-- Opening Marker --

(** C3: in no-duplicate-headings-in-section the scopes are kept per depth,
    and meeting a heading of depth [d] (the boundary of every section of a
    depth greater than or equal to [d]) clears the scopes of every depth
    greater than [d]: the scopes of the depths less than [d] are left as
    they are, and the heading is added to the scope of [d].  So a heading
    that follows a shallower one gets no diagnostic (a depth-3 heading
    right under a new depth-2 section, whatever the sections before held),
    and a heading that follows one of its own depth and text gets exactly
    one, citing that heading.  In general a heading is compared with the
    headings of its own depth met since the last shallower heading
    ([section_reports]). *)
Theorem duplicate_headings_in_section :
  (forall tree : Node,
     run (noDuplicateHeadingsInSection toString toUpperCase tree) =
       (Normal tt,
        section_reports toString toUpperCase [] (headings tree))) /\
  (forall (v : Visit) (stack : list (option (gmap string Node))),
     exists stack' out,
       emits (in_section_visitor toString toUpperCase v stack) stack' out /\
       (forall i, (heading_depth (v_node v) <= i)%nat ->
                  array_get stack' i = None) /\
       (forall i, (i < heading_depth (v_node v) - 1)%nat ->
                  array_get stack' i = array_get stack i) /\
       array_get stack' (heading_depth (v_node v) - 1)%nat =
         Some (<[key_of (v_node v) := v_node v]>
                 (scope_at stack (heading_depth (v_node v))))) /\
  (forall (tree tree' : Node) (v w : Node),
     headings tree' = headings tree ++ [w] ->
     last (headings tree) = Some v ->
     (heading_depth v < heading_depth w)%nat ->
     run (noDuplicateHeadingsInSection toString toUpperCase tree') =
     run (noDuplicateHeadingsInSection toString toUpperCase tree)) /\
  (forall (tree tree' : Node) (v w : Node),
     headings tree' = headings tree ++ [w] ->
     last (headings tree) = Some v ->
     heading_depth w = heading_depth v ->
     key_of w = key_of v ->
     V4.generated w = false ->
     run (noDuplicateHeadingsInSection toString toUpperCase tree') =
       (Normal tt,
        diagnostics (noDuplicateHeadingsInSection toString toUpperCase tree)
        ++ [in_section_report w v])).
Proof.
  split; [|split; [|split]].
  - intros tree. rewrite in_section_run.
    exact (f_equal _ (in_section_reports_spec [] (headings tree))).
  - intros v stack.
    exists (next_of (v_node v) stack),
           (out_of (v_node v) stack).
    split; [apply in_section_visitor_emits|].
    split; [intros i; apply in_section_next_deeper|].
    split; [intros i; apply in_section_next_shallower|].
    apply in_section_next_same.
  - intros tree tree' v w Hext Hlast Hdepth.
    rewrite !in_section_run, Hext, in_section_reports_snoc.
    apply last_Some in Hlast. destruct Hlast as [l0 ->].
    rewrite in_section_stack_snoc, in_section_out_deeper by exact Hdepth.
    now rewrite app_nil_r.
  - intros tree tree' v w Hext Hlast Hdepth Hkey Hgen.
    unfold diagnostics.
    rewrite !in_section_run, Hext, in_section_reports_snoc. cbn [snd].
    apply last_Some in Hlast. destruct Hlast as [l0 ->].
    rewrite in_section_stack_snoc.
    now rewrite in_section_out_repeat.
Qed.

End InSection.

Lemma duplicate_headings_in_section_witness :
  run (noDuplicateHeadingsInSection Example2.flat_text Example2.upper
         (Example.root [Example2.heading 2 1 "Alpha";
                        Example2.heading 3 3 "Bravo";
                        Example2.heading 2 5 "Charlie";
                        Example2.heading 3 7 "Bravo"])) = (Normal tt, []) /\
  run (noDuplicateHeadingsInSection Example2.flat_text Example2.upper
         (Example.root [Example2.heading 2 1 "Foxtrot";
                        Example2.heading 3 3 "Golf";
                        Example2.heading 3 5 "Golf"])) =
    (Normal tt,
     [{| reason :=
           "Do not use headings with similar content per section (3:1)";
         place := AtNode (Example2.heading 3 5 "Golf");
         fatal := false |}]).
Proof.
  destruct (duplicate_headings_in_section Example2.flat_text Example2.upper)
    as (_ & _ & Hdeeper & Hrepeat).
  split.
  - rewrite (Hdeeper
               (Example.root [Example2.heading 2 1 "Alpha";
                              Example2.heading 3 3 "Bravo";
                              Example2.heading 2 5 "Charlie"])
               (Example.root [Example2.heading 2 1 "Alpha";
                              Example2.heading 3 3 "Bravo";
                              Example2.heading 2 5 "Charlie";
                              Example2.heading 3 7 "Bravo"])
               (Example2.heading 2 5 "Charlie")
               (Example2.heading 3 7 "Bravo")
               eq_refl eq_refl).
    + reflexivity.
    + vm_compute. lia.
  - rewrite (Hrepeat
               (Example.root [Example2.heading 2 1 "Foxtrot";
                              Example2.heading 3 3 "Golf"])
               (Example.root [Example2.heading 2 1 "Foxtrot";
                              Example2.heading 3 3 "Golf";
                              Example2.heading 3 5 "Golf"])
               (Example2.heading 3 3 "Golf")
               (Example2.heading 3 5 "Golf")
               eq_refl eq_refl eq_refl eq_refl eq_refl).
    reflexivity.
Defined.

(** ** no-missing-blank-lines *)

Lemma missing_blank_lines_visitor_emits (except : bool) (v : Visit) :
  emits (missing_blank_lines_visitor except v tt) tt
    (blank_line_check except v).
Proof.
  unfold missing_blank_lines_visitor, blank_line_check.
  destruct (v_parent v) as [parent|]; [|apply emits_ret].
  destruct (v_index v) as [index|]; [|apply emits_ret].
  destruct (pointEnd (Some (v_node v))) as [end_|]; [|apply emits_ret].
  destruct (negb except || negb (String.eqb (node_type parent) "listItem"));
    [|apply emits_ret].
  destruct (node_children parent !! (index + 1)%nat) as [next|];
    [|apply emits_ret].
  cbn [pointStart].
  destruct (match node_position next with
            | Some pos => resolve_point (pos_start pos)
            | None => None
            end) as [nextPoint|]; [|apply emits_ret].
  destruct (bool_decide (node_type next ∈ types) &&
            (line nextPoint =? line end_ + 1)); cbn [when].
  - apply emits_message.
  - apply emits_ret.
Qed.

Lemma missing_blank_lines_each (except : bool) (l : list Visit) :
  emits (each (missing_blank_lines_visitor except) l tt) tt
    (flat_map (blank_line_check except) l).
Proof.
  induction l as [|v l IH]; [apply emits_ret|].
  cbn [flat_map]. eapply emits_each_cons; [|exact IH].
  apply missing_blank_lines_visitor_emits.
Qed.

Lemma missing_blank_lines_run (tree : Node)
    (options : option BlankLinesOptions) :
  run (remarkLintNoMissingBlankLines tree options) =
    (Normal tt,
     flat_map (blank_line_check (except_tight_lists options))
       (visited false any_node tree)).
Proof.
  apply emits_run. unfold remarkLintNoMissingBlankLines.
  apply missing_blank_lines_each.
Qed.

Lemma walk_unfold (reverse : bool) (index : option nat) (parent : option Node)
    (node : Node) :
  walk reverse index parent node =
  {| v_node := node; v_index := index; v_parent := parent |} ::
  walk_children reverse node 0 (node_children node).
Proof.
  destruct node as [t p kids val id d]. cbn [walk node_children]. f_equal.
  generalize (mkNode t p kids val id d) as node. intros node.
  generalize 0%nat.
  induction kids as [|c kids IH]; intros i; [reflexivity|].
  cbn [walk_children]. rewrite <- IH. reflexivity.
Qed.

Lemma node_induction (P : Node -> Prop) :
  (forall node, Forall P (node_children node) -> P node) ->
  forall node, P node.
Proof.
  intros H. fix IH 1. intros [t p kids val id d]. apply H. cbn.
  induction kids as [|c kids IHk]; constructor; [apply IH | exact IHk].
Qed.

Lemma walk_children_in (node : Node) (cs : list Node) (i : nat) (x : Visit) :
  In x (walk_children false node i cs) <->
  exists j c, cs !! j = Some c /\
              In x (walk false (Some (i + j)%nat) (Some node) c).
Proof.
  revert i. induction cs as [|c cs IH]; intros i.
  - split; [intros [] | intros (j & c & Hj & _); discriminate].
  - cbn [walk_children]. rewrite in_app_iff, IH. split.
    + intros [Hx | (j & c' & Hj & Hx)].
      * exists 0%nat, c. rewrite Nat.add_0_r. auto.
      * exists (S j), c'. rewrite Nat.add_succ_r. auto.
    + intros (j & c' & Hj & Hx). destruct j as [|j].
      * left. cbn in Hj. injection Hj as <-. now rewrite Nat.add_0_r in Hx.
      * right. exists j, c'. rewrite Nat.add_succ_r in Hx. auto.
Qed.

(** Every visit of a walk is the one of its root, or has a parent that the
    walk visits too, and the index at which that parent holds the node. *)
Lemma walk_parent (node : Node) :
  forall (index : option nat) (parent : option Node) (v : Visit),
    In v (walk false index parent node) ->
    v = {| v_node := node; v_index := index; v_parent := parent |} \/
    exists p i,
      v_parent v = Some p /\ v_index v = Some i /\
      node_children p !! i = Some (v_node v) /\
      In p (map v_node (walk false index parent node)).
Proof.
  induction node as [node IH] using node_induction.
  intros index parent v. rewrite walk_unfold. intros [<- | Hv]; [now left|].
  right. apply walk_children_in in Hv. destruct Hv as (j & c & Hj & Hv).
  rewrite Forall_forall in IH.
  assert (Hc : c ∈ node_children node).
  { eapply list_elem_of_lookup_2. exact Hj. }
  destruct (IH c Hc _ _ _ Hv) as [-> | (p & i & Hp & Hi & Hchild & Hin)].
  - exists node, j. cbn. repeat split; try assumption. now left.
  - exists p, i. repeat split; try assumption.
    cbn [map]. right.
    apply in_map_iff in Hin. destruct Hin as (x & Hx & Hin).
    apply in_map_iff. exists x. split; [exact Hx|].
    apply walk_children_in. now exists j, c.
Qed.
(** X8. [loadDataSources] never throws and raises no notification; it sends
    one GET and touches nothing but the list.  The list is replaced only
    when the response is a success whose body is an array without [null]
    elements, then by one entry per element; in every other case (network
    failure, error status, unparsable or non-array body) the list shown
    stays as it was. *)
Theorem load_replaces_list_or_keeps_it (net : FetchOutcome) (st : DataSources.State) :
  let h := DataSources.loadDataSources net in
  let st' := run DataSources.apply st (actions h) in
  snd h = inr tt
  /\ requests (actions h) = [mkRequest "GET" DataSources.datasources_url None]
  /\ error_toasts (actions h) = [] /\ success_toasts (actions h) = []
  /\ st' = DataSources.mkState (DataSources.searchQuery st) (DataSources.isDialogOpen st)
                               (DataSources.selectedType st) (DataSources.isConnecting st)
                               (DataSources.dataSources st') (DataSources.formData st)
  /\ (DataSources.dataSources st' = DataSources.dataSources st
      \/ exists l, net = Response true (inr (Js.Arr l))
                   /\ array_map "sources" (Js.Arr l) DataSources.toItem
                      = inr (DataSources.dataSources st')
                   /\ List.length (DataSources.dataSources st') = List.length l)
  /\ (forall l, net = Response true (inr (Js.Arr l)) ->
                Forall (fun s => s <> Js.Null /\ s <> Js.Undefined) l ->
                List.length (DataSources.dataSources st') = List.length l).
Proof.
  intros h st'.
  assert (Harr : forall l items,
             array_map "sources" (Js.Arr l) DataSources.toItem = inr items ->
             List.length items = List.length l)
    by (intros l items; apply array_map_length).
  assert (Hlast : forall l, net = Response true (inr (Js.Arr l)) ->
                            Forall (fun s => s <> Js.Null /\ s <> Js.Undefined) l ->
                            List.length (DataSources.dataSources st') = List.length l).
  { intros l -> Hl.
    assert (Hok : exists items,
               array_map "sources" (Js.Arr l) DataSources.toItem = inr items).
    { induction Hl as [|x l [Hx1 Hx2] Hl IH].
      - eexists; reflexivity.
      - destruct IH as (items & IH). simpl in IH |- *. rewrite IH.
        destruct x; try congruence; cbn; eexists; reflexivity. }
    destruct Hok as (items & Hok).
    subst st' h. unfold DataSources.loadDataSources. cbn -[array_map].
    rewrite Hok. cbn. now apply Harr. }
  destruct (loadDataSources_shape net) as (rest & E & Hrest). fold h in E.
  split; [now rewrite E|].
  destruct Hrest as [-> | [(e & ->) | (sources & items & Hnet & Hmap & ->)]].
  - subst st'. rewrite E in *. cbn in *. destruct st.
    repeat split; try now left. exact Hlast.
  - subst st'. rewrite E in *. cbn in *. destruct st.
    repeat split; try now left. exact Hlast.
  - subst st'. rewrite E in *. cbn in *. destruct st. repeat split.
    + right. subst net. destruct sources as [| | | | | |l|]; try discriminate Hmap.
      exists l. repeat split; [exact Hmap|]. now apply Harr.
    + exact Hlast.
Qed.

-- Closing Marker --

▶ EXERCISE INSTRUCTIONS:
Say how many lines in this material hold "Hlast", and say nothing else.

▶ RESULT FOR THIS TASK:
8